== Problem description ==
Every line in the data below from the one containing "split; [|discriminate]. intros" down to the one containing "rewrite K. now", both included, must be retyped exactly; no other line is to appear.

################

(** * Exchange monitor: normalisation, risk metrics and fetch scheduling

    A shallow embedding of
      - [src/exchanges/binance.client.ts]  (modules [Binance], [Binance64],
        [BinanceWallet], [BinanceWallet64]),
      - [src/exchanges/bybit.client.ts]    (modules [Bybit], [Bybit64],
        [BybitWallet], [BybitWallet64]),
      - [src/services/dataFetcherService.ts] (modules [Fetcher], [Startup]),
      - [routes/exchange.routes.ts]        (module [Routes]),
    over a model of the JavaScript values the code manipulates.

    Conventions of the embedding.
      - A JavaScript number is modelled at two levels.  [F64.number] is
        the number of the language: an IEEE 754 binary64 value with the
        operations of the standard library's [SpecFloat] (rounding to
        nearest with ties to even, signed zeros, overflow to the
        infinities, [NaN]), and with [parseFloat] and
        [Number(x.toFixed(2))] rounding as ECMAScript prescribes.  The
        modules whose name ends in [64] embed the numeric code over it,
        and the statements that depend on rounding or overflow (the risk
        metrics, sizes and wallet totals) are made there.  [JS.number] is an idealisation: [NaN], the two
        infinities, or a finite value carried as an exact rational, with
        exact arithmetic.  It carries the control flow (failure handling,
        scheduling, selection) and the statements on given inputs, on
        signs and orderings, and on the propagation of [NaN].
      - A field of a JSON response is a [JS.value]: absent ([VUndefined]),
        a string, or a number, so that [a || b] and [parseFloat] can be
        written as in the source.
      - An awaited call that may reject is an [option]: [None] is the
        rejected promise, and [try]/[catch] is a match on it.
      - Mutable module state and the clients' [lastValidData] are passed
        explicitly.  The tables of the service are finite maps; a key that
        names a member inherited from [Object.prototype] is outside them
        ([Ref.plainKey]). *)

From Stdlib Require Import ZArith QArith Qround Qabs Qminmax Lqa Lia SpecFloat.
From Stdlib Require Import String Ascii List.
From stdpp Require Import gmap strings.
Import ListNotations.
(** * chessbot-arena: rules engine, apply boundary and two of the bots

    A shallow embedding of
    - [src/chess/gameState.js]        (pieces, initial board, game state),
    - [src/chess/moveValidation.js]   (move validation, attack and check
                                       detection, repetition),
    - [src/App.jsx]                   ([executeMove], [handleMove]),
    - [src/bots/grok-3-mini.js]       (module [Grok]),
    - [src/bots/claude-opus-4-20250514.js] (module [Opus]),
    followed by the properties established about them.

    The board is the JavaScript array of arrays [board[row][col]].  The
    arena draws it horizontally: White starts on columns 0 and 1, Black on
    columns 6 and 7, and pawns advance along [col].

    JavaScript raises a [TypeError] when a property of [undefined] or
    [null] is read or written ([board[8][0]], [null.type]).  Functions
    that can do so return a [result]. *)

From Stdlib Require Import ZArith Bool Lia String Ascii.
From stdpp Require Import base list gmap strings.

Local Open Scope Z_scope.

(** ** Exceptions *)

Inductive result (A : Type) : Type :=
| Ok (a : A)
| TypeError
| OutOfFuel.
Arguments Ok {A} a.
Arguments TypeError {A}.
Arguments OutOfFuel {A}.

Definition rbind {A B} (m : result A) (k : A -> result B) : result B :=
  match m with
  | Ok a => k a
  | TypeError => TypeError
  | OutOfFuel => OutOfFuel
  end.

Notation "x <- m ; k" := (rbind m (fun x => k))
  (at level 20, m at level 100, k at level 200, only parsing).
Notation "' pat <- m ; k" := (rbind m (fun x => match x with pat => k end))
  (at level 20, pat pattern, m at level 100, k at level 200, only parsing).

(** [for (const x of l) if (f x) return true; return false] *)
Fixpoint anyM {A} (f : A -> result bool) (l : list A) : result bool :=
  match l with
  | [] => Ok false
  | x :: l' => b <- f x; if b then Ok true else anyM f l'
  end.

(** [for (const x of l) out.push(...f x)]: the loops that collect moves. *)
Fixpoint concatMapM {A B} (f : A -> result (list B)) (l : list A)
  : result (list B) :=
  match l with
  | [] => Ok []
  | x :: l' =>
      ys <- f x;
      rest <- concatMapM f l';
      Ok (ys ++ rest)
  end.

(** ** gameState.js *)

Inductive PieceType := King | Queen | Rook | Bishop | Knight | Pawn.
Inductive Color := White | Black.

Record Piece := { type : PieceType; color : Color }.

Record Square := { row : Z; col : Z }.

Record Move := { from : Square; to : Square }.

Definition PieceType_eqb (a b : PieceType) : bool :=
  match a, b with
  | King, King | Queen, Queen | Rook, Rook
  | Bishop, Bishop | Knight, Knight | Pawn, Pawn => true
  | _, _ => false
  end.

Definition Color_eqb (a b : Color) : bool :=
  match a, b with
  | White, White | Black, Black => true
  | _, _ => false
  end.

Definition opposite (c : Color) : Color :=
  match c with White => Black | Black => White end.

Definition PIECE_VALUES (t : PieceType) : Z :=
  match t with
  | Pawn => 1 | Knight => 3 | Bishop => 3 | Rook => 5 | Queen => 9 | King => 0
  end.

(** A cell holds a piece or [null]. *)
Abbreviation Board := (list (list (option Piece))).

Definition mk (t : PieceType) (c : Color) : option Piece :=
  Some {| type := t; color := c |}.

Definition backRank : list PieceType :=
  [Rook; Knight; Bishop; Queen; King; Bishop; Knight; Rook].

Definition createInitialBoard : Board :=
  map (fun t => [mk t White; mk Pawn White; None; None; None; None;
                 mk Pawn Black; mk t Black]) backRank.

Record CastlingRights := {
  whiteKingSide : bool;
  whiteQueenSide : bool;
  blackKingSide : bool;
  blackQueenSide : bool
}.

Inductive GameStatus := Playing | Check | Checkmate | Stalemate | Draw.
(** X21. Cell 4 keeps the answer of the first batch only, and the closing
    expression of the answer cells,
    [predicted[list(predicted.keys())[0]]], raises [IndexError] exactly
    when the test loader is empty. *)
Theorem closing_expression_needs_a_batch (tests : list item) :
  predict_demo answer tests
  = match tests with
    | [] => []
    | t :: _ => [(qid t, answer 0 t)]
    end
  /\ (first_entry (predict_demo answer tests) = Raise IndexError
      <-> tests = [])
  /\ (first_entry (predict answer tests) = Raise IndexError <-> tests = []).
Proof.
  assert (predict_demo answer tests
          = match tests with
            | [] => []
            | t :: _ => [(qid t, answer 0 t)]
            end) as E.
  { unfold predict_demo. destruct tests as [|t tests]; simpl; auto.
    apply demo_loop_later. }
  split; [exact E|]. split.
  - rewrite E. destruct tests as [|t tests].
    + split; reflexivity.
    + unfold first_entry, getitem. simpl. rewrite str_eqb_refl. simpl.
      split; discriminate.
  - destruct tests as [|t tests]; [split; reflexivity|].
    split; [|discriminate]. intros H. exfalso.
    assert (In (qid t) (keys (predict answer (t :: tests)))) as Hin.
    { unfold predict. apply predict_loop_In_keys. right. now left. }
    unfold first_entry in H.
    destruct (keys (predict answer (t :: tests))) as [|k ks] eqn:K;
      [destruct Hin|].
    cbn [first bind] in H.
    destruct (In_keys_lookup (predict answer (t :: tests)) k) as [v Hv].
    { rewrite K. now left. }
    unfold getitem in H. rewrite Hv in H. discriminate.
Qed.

################

== Response to the task ==
    split; [|discriminate]. intros H. exfalso.
    assert (In (qid t) (keys (predict answer (t :: tests)))) as Hin.
    { unfold predict. apply predict_loop_In_keys. right. now left. }
    unfold first_entry in H.
    destruct (keys (predict answer (t :: tests))) as [|k ks] eqn:K;
      [destruct Hin|].
    cbn [first bind] in H.
    destruct (In_keys_lookup (predict answer (t :: tests)) k) as [v Hv].
    { rewrite K. now left. }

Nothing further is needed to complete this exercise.